§ About this exercise
From the line with "(** ** Correspondence" through the line with "Definition stored (t", inclusive, return each line of the data below exactly and leave the rest out.

§ Provided records
(* ===== verification/LedgerSpec.v ===== *)
(** * The abstract ledger

    What the service promises, without tables, text or drivers: accounts with
    their balance, transactions with their legs, the audit trail; the one move of
    money that [Transfer], [Reverse] and [Deposit] perform; the invariant of a
    ledger; and how a ledger may evolve under any client. *)

From S2P Require Import Prelude GoStd Decimal Money Uuid Ledger Schema.
From stdpp Require Import options.
Open Scope Z_scope.

Module LedgerSpec.
Import Ledger.

(** ** State *)

Record acct := Acct { a_units : Z; a_system : bool }.

Record leg := Leg { l_account : UUID; l_direction : Direction; l_units : Z }.

Record txn := Txn {
  x_kind : TransactionKind; x_key : string; x_reverses : option UUID; x_legs : list leg }.

Record audit := Audit {
  u_operation : string; u_from : option UUID; u_to : option UUID; u_units : option Z;
  u_outcome : Outcome; u_reason : option string; u_txn : option UUID; u_request : option string }.

Record ledger := MkLedger {
  accts : gmap UUID acct; txns : gmap UUID txn; trail : list audit }.

#[global] Instance leg_eq_dec : EqDecision leg.
Proof. solve_decision. Defined.
#[global] Instance txn_eq_dec : EqDecision txn.
Proof. solve_decision. Defined.

(** The contribution of a leg to its account's balance. *)
Definition leg_units (l : leg) : Z := l.(l_units) * sign l.(l_direction).

(** What a transaction contributes to the balance of [a]. *)
Definition contribution (a : UUID) (x : txn) : Z :=
  sumZ (λ l, if decide (l.(l_account) = a) then leg_units l else 0) x.(x_legs).

(** The balance that the journal gives to [a]. *)
Definition journal_balance (a : UUID) (L : ledger) : Z := map_sumZ (contribution a) L.(txns).

(** The sum of all account balances. *)
Definition total (L : ledger) : Z := map_sumZ a_units L.(accts).

(** ** Updates *)

Definition set_units (id : UUID) (u : Z) (L : ledger) : ledger :=
  MkLedger (alter (λ x, Acct u x.(a_system)) id L.(accts)) L.(txns) L.(trail).

Definition add_txn (id : UUID) (x : txn) (L : ledger) : ledger :=
  MkLedger L.(accts) (<[id := x]> L.(txns)) L.(trail).

Definition add_leg (id : UUID) (l : leg) (L : ledger) : ledger :=
  MkLedger L.(accts)
    (alter (λ x, Txn x.(x_kind) x.(x_key) x.(x_reverses) (x.(x_legs) ++ [l])) id L.(txns)) L.(trail).

Definition add_audit (u : audit) (L : ledger) : ledger :=
  MkLedger L.(accts) L.(txns) (L.(trail) ++ [u]).

(** One movement of money, as requested of the service. *)
Record request := Request {
  rq_kind : TransactionKind; rq_from : UUID; rq_to : UUID; rq_units : Z;
  rq_key : string; rq_reverses : option UUID; rq_request : string }.

Definition units_of (id : UUID) (L : ledger) : Z :=
  match L.(accts) !! id with Some x => x.(a_units) | None => 0 end.

Definition rq_legs (rq : request) : list leg :=
  [Leg rq.(rq_from) DirectionDebit rq.(rq_units); Leg rq.(rq_to) DirectionCredit rq.(rq_units)].

(** Debit one account, credit the other, record the transaction with both legs. *)
Definition move (rq : request) (id : UUID) (L : ledger) : ledger :=
  MkLedger
    (alter (λ x, Acct (x.(a_units) + rq.(rq_units)) x.(a_system)) rq.(rq_to)
      (alter (λ x, Acct (x.(a_units) - rq.(rq_units)) x.(a_system)) rq.(rq_from) L.(accts)))
    (<[id := Txn rq.(rq_kind) rq.(rq_key) rq.(rq_reverses) (rq_legs rq)]> L.(txns))
    L.(trail).

Definition key_fresh (key : string) (L : ledger) : Prop :=
  ∀ id x, L.(txns) !! id = Some x → x.(x_key) ≠ key.

Definition not_reversed (rev : option UUID) (L : ledger) : Prop :=
  ∀ o id x, rev = Some o → L.(txns) !! id = Some x → x.(x_reverses) ≠ Some o.

(** What the ledger must satisfy for the move to be recorded. *)
Record can_move (rq : request) (id : UUID) (L : ledger) : Prop := {
  cm_units : 0 < rq.(rq_units) < Schema.numeric_limit;
  cm_from : ∃ x, L.(accts) !! rq.(rq_from) = Some x
      ∧ (x.(a_system) = true ∨ rq.(rq_units) <= x.(a_units))
      ∧ Z.abs (x.(a_units) - rq.(rq_units)) < Schema.numeric_limit;
  cm_to : ∃ y, L.(accts) !! rq.(rq_to) = Some y
      ∧ (y.(a_system) = true ∨ 0 <= y.(a_units) + rq.(rq_units))
      ∧ Z.abs (y.(a_units) + rq.(rq_units)) < Schema.numeric_limit;
  cm_id : L.(txns) !! id = None;
  cm_key : key_fresh rq.(rq_key) L;
  cm_not_reversed : not_reversed rq.(rq_reverses) L }.

(** *** Deciding whether a move can be recorded *)

#[global] Instance key_fresh_dec key L : Decision (key_fresh key L).
Proof. change (Decision (map_Forall (λ _ x, x.(x_key) ≠ key) L.(txns))). apply _. Defined.

Definition not_reversed_bool (rev : option UUID) (L : ledger) : bool :=
  match rev with
  | None => true
  | Some o => bool_decide (map_Forall (λ _ x, x.(x_reverses) ≠ Some o) L.(txns))
  end.

Lemma not_reversed_iff rev L : not_reversed_bool rev L = true ↔ not_reversed rev L.
Proof.
  unfold not_reversed_bool, not_reversed. destruct rev as [o|]; [|split; [by intros _ o i x [=] | done]].
  rewrite bool_decide_eq_true. split; [|by intros H i x; apply H].
  intros H o' i x [= <-]. apply H.
Qed.

Definition can_move_bool (rq : request) (id : UUID) (L : ledger) : bool :=
  let u := rq.(rq_units) in
  bool_decide (0 < u < Schema.numeric_limit) &&
  match L.(accts) !! rq.(rq_from), L.(accts) !! rq.(rq_to) with
  | Some x, Some y =>
      bool_decide ((x.(a_system) = true ∨ u <= x.(a_units)) ∧ Z.abs (x.(a_units) - u) < Schema.numeric_limit) &&
      bool_decide ((y.(a_system) = true ∨ 0 <= y.(a_units) + u) ∧ Z.abs (y.(a_units) + u) < Schema.numeric_limit)
  | _, _ => false
  end &&
  bool_decide (L.(txns) !! id = None) && bool_decide (key_fresh rq.(rq_key) L) &&
  not_reversed_bool rq.(rq_reverses) L.

Lemma can_move_decide rq id L : can_move_bool rq id L = true → can_move rq id L.
Proof.
  unfold can_move_bool. rewrite !andb_true_iff, not_reversed_iff, !bool_decide_eq_true.
  intros ((((Hu&Ha)&Hid)&Hk)&Hr).
  destruct (L.(accts) !! rq_from rq) as [x|] eqn:Hx, (L.(accts) !! rq_to rq) as [y|] eqn:Hy; try done.
  rewrite andb_true_iff, !bool_decide_eq_true in Ha. destruct Ha as [Hf Ht].
  split; eauto.
Qed.

(** ** The invariant *)

(** The shape a recorded transaction has according to its kind. *)
Definition txn_shape (L : ledger) (x : txn) : Prop :=
  match x.(x_kind) with
  | KindTransfer =>
      x.(x_reverses) = None ∧
      ∃ a b u, x.(x_legs) = [Leg a DirectionDebit u; Leg b DirectionCredit u]
               ∧ a ≠ b ∧ a ≠ ExternalAccountID ∧ b ≠ ExternalAccountID
  | KindDeposit =>
      x.(x_reverses) = None ∧
      ∃ b u, x.(x_legs) = [Leg ExternalAccountID DirectionDebit u; Leg b DirectionCredit u]
             ∧ b ≠ ExternalAccountID
  | KindReversal =>
      ∃ o y a b u, x.(x_reverses) = Some o ∧ L.(txns) !! o = Some y ∧ y.(x_kind) = KindTransfer
        ∧ y.(x_legs) = [Leg a DirectionDebit u; Leg b DirectionCredit u]
        ∧ x.(x_legs) = [Leg b DirectionDebit u; Leg a DirectionCredit u]
  | KindWithdrawal => False
  end.

Record ledger_inv (L : ledger) : Prop := {
  inv_nonneg : ∀ a x, L.(accts) !! a = Some x → x.(a_system) = true ∨ 0 <= x.(a_units);
  inv_range : ∀ a x, L.(accts) !! a = Some x → Z.abs x.(a_units) < Schema.numeric_limit;
  inv_reconciled : ∀ a x, L.(accts) !! a = Some x → x.(a_units) = journal_balance a L;
  inv_legs : ∀ id x l, L.(txns) !! id = Some x → l ∈ x.(x_legs) →
      0 < l.(l_units) < Schema.numeric_limit ∧ is_Some (L.(accts) !! l.(l_account));
  inv_balanced : ∀ id x, L.(txns) !! id = Some x → sumZ leg_units x.(x_legs) = 0;
  inv_keys : ∀ id1 id2 x1 x2, L.(txns) !! id1 = Some x1 → L.(txns) !! id2 = Some x2 →
      x1.(x_key) = x2.(x_key) → id1 = id2;
  inv_reversals : ∀ id1 id2 x1 x2 o, L.(txns) !! id1 = Some x1 → L.(txns) !! id2 = Some x2 →
      x1.(x_reverses) = Some o → x2.(x_reverses) = Some o → id1 = id2;
  inv_shape : ∀ id x, L.(txns) !! id = Some x → txn_shape L x }.

(** ** Evolution under other clients *)

(** Accounts are never removed and keep their flag, transactions are never
    changed, the trail only grows. *)
Record evolves (L L' : ledger) : Prop := {
  ev_accts : ∀ a x, L.(accts) !! a = Some x →
      ∃ x', L'.(accts) !! a = Some x' ∧ x'.(a_system) = x.(a_system);
  ev_txns : L.(txns) ⊆ L'.(txns);
  ev_trail : L.(trail) `prefix_of` L'.(trail) }.

(** What is relied on of other clients, and guaranteed to them. *)
Definition rely (L L' : ledger) : Prop := evolves L L' ∧ (ledger_inv L → ledger_inv L').

#[global] Instance evolves_preorder : PreOrder evolves.
Proof.
  split.
  - intros L. split; eauto.
  - intros L1 L2 L3 [A1 B1 C1] [A2 B2 C2]. split.
    + intros a x Hx. destruct (A1 a x Hx) as (x'&Hx'&E1).
      destruct (A2 a x' Hx') as (x''&Hx''&E2). exists x''. split; congruence.
    + by transitivity L2.(txns).
    + by transitivity L2.(trail).
Qed.

#[global] Instance rely_preorder : PreOrder rely.
Proof.
  split.
  - intros L. split; [reflexivity | done].
  - intros L1 L2 L3 [E1 I1] [E2 I2]. split; [by transitivity L2 | auto].
Qed.

(** ** The audit trail *)

Definition success_row (op : string) (rq : request) (id : UUID) : audit :=
  Audit op (Some rq.(rq_from)) (Some rq.(rq_to)) (Some rq.(rq_units)) OutcomeSuccess None
    (Some id) (Some rq.(rq_request)).

Definition failure_row (op : string) (from to : option UUID) (units : option Z) (reason : error)
    (requestID : string) : audit :=
  Audit op from to units OutcomeFailure (Some (Error reason)) None (Some requestID).

(** A trail entry is attempted after other clients have made progress; the
    attempt may fail, which leaves no trace in the ledger. *)
Definition audited (u : audit) (L L' : ledger) : Prop :=
  ∃ L1, rely L L1 ∧ (L' = add_audit u L1 ∨ L' = L1).

(** ** Correspondence of replies with the ledger *)

Definition entry_is (id : UUID) (e : Entry) (l : leg) : Prop :=
  e.(ent_TransactionID) = id ∧ e.(ent_AccountID) = l.(l_account)
  ∧ e.(ent_Direction) = l.(l_direction) ∧ e.(ent_Amount) = Money.of_units l.(l_units).

Definition stored (t : Transaction) (es : list Entry) (L : ledger) : Prop :=
  ∃ x, L.(txns) !! t.(txn_ID) = Some x ∧ t.(txn_Kind) = x.(x_kind)
       ∧ t.(txn_IdempotencyKey) = x.(x_key) ∧ t.(txn_ReversesTransactionID) = x.(x_reverses)
       ∧ t.(txn_Entries) = es ∧ Forall2 (entry_is t.(txn_ID)) es x.(x_legs).

(** The transaction of a reply is in the ledger, under the request's key. *)
Definition recorded (t : Transaction) (key : string) (L : ledger) : Prop :=
  t.(txn_IdempotencyKey) = key ∧
  ∃ x, L.(txns) !! t.(txn_ID) = Some x ∧ x.(x_key) = key ∧ x.(x_kind) = t.(txn_Kind).

Lemma stored_recorded t es key L : stored t es L → t.(txn_IdempotencyKey) = key → recorded t key L.
Proof. intros (x&Hx&Hk&Hkey&_) Ht. split; [done |]. exists x. split_and!; congruence. Qed.

Lemma recorded_rely t key L L' : rely L L' → recorded t key L → recorded t key L'.
Proof.
  intros [Hev _] [Hk (x&Hx&?&?)]. split; [done |]. exists x. split_and!; [|done..].
  by eapply lookup_weaken, ev_txns.
Qed.

Definition account_is (L : ledger) (a : Account) : Prop :=
  ∃ x, L.(accts) !! a.(acc_ID) = Some x ∧ a.(acc_Balance) = Money.of_units x.(a_units)
       ∧ a.(acc_IsSystem) = x.(a_system).

(** Errors that wrap no sentinel: what a driver or the runtime reports. *)
Fixpoint internal (e : error) : Prop :=
  match e with
  | Sentinel _ => False
  | Wrapf _ e' => internal e'
  | _ => True
  end.

Lemma internal_not_sentinel e m : internal e → errors_Is e (Sentinel m) = false.
Proof.
  induction e; simpl; intros H; [done | | done | done].
  by rewrite IHe.
Qed.

Lemma internal_ne e m : internal e → e ≠ Sentinel m.
Proof. by intros H ->. Qed.

End LedgerSpec.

§ Answer space
(** ** Correspondence of replies with the ledger *)

Definition entry_is (id : UUID) (e : Entry) (l : leg) : Prop :=
  e.(ent_TransactionID) = id ∧ e.(ent_AccountID) = l.(l_account)
  ∧ e.(ent_Direction) = l.(l_direction) ∧ e.(ent_Amount) = Money.of_units l.(l_units).

Definition stored (t : Transaction) (es : list Entry) (L : ledger) : Prop :=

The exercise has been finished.